== INFORMATION ==
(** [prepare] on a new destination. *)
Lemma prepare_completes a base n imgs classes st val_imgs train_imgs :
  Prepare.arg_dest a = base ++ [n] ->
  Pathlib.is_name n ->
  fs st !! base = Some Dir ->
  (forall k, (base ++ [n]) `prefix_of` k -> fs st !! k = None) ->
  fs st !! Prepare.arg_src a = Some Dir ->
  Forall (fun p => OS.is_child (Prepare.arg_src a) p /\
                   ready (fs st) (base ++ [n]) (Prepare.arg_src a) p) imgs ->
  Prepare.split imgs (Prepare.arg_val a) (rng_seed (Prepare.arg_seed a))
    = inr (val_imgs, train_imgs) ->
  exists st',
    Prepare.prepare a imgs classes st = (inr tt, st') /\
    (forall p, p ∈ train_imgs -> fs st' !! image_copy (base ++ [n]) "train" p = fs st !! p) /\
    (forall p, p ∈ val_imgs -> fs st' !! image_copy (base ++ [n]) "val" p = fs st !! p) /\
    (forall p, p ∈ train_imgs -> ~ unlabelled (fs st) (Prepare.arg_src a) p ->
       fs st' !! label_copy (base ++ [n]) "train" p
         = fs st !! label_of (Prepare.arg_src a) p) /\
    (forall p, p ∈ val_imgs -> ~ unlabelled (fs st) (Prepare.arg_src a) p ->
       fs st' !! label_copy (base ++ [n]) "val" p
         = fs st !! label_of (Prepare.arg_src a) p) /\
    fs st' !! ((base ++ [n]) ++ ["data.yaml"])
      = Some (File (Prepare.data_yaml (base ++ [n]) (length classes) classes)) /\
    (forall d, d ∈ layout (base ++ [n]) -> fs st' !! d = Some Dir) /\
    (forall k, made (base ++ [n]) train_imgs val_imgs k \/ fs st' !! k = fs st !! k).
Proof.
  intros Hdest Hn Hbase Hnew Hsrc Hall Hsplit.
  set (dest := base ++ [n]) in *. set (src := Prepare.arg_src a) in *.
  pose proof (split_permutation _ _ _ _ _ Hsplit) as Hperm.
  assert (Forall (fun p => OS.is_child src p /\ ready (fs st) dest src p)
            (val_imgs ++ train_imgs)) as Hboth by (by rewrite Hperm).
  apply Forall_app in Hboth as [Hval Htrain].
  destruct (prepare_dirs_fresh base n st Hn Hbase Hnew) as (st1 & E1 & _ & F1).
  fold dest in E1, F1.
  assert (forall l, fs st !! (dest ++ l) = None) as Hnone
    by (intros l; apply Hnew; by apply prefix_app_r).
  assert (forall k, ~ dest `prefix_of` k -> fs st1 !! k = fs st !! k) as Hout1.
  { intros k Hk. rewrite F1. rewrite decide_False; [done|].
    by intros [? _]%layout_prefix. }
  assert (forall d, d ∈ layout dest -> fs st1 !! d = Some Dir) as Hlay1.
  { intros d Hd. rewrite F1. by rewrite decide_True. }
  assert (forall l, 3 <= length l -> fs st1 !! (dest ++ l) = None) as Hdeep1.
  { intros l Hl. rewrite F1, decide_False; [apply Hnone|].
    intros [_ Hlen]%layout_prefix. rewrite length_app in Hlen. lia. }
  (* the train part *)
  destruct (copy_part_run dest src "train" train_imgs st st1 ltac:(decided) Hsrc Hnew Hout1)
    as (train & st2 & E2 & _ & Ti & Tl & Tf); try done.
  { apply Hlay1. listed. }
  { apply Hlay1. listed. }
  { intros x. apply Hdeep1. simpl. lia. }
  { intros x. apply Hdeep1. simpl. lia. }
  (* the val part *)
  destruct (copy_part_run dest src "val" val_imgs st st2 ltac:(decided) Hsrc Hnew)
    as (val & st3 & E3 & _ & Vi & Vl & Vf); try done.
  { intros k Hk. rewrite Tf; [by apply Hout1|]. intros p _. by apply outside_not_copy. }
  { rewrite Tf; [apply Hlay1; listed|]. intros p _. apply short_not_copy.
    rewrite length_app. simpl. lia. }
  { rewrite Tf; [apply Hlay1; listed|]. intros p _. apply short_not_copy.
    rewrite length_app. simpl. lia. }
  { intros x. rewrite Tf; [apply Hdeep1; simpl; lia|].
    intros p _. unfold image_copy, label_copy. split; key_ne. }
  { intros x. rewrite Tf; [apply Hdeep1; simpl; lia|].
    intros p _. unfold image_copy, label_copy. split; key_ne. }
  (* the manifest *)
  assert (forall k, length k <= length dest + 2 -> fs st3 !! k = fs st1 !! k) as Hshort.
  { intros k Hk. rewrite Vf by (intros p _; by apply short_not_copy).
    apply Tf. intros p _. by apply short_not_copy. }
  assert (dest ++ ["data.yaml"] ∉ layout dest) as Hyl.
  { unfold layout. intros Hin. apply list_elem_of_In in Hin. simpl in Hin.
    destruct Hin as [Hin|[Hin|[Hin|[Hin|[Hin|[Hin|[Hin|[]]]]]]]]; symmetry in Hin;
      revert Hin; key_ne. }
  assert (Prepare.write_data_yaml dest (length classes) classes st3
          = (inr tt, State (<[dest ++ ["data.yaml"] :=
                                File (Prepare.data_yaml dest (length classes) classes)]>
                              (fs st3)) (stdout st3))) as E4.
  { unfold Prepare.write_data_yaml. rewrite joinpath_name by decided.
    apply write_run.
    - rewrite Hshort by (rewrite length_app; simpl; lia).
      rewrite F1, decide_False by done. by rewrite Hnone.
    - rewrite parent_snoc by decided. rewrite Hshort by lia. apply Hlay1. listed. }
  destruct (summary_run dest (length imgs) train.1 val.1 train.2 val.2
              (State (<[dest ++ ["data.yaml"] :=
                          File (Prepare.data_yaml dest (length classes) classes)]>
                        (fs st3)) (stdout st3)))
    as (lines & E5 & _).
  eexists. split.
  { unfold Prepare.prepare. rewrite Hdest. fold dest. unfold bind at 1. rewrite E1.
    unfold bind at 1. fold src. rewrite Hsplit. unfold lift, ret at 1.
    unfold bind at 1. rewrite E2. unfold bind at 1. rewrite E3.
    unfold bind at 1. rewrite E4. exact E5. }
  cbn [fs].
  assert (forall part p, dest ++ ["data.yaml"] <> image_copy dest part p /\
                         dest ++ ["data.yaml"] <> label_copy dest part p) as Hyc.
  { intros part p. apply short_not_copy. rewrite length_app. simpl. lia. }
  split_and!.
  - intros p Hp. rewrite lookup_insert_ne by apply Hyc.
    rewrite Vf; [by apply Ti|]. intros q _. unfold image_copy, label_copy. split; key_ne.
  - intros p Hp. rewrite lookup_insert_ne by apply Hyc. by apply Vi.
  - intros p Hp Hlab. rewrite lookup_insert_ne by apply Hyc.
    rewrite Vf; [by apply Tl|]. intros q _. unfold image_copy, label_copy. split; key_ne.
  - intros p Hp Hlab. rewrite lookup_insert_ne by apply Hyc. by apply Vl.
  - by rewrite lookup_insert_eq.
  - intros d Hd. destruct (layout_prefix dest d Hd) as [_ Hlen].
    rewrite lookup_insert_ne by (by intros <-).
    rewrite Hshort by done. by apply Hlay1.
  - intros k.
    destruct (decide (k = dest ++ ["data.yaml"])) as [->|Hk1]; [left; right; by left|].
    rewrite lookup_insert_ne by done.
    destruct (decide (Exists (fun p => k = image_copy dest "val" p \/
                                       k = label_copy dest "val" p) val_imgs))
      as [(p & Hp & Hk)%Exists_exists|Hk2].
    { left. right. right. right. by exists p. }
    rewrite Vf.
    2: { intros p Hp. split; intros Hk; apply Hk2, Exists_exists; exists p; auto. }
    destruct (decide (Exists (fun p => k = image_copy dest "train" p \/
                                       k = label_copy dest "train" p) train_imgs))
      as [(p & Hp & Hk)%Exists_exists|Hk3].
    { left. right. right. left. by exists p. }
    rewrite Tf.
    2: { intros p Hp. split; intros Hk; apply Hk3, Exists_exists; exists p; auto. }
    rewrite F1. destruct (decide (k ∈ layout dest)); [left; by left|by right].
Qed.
===
**ACTIVITY**
Everything above from the line with "(forall p, p ∈ val_imgs -> ~" to the line with "fold dest in E1, F1.", both included, must be repeated exactly, and nothing outside that range.

**SOLVED EXERCISE**
    (forall p, p ∈ val_imgs -> ~ unlabelled (fs st) (Prepare.arg_src a) p ->
       fs st' !! label_copy (base ++ [n]) "val" p
         = fs st !! label_of (Prepare.arg_src a) p) /\
    fs st' !! ((base ++ [n]) ++ ["data.yaml"])
      = Some (File (Prepare.data_yaml (base ++ [n]) (length classes) classes)) /\
    (forall d, d ∈ layout (base ++ [n]) -> fs st' !! d = Some Dir) /\
    (forall k, made (base ++ [n]) train_imgs val_imgs k \/ fs st' !! k = fs st !! k).
Proof.
  intros Hdest Hn Hbase Hnew Hsrc Hall Hsplit.
  set (dest := base ++ [n]) in *. set (src := Prepare.arg_src a) in *.
  pose proof (split_permutation _ _ _ _ _ Hsplit) as Hperm.
  assert (Forall (fun p => OS.is_child src p /\ ready (fs st) dest src p)
            (val_imgs ++ train_imgs)) as Hboth by (by rewrite Hperm).
  apply Forall_app in Hboth as [Hval Htrain].
  destruct (prepare_dirs_fresh base n st Hn Hbase Hnew) as (st1 & E1 & _ & F1).
  fold dest in E1, F1.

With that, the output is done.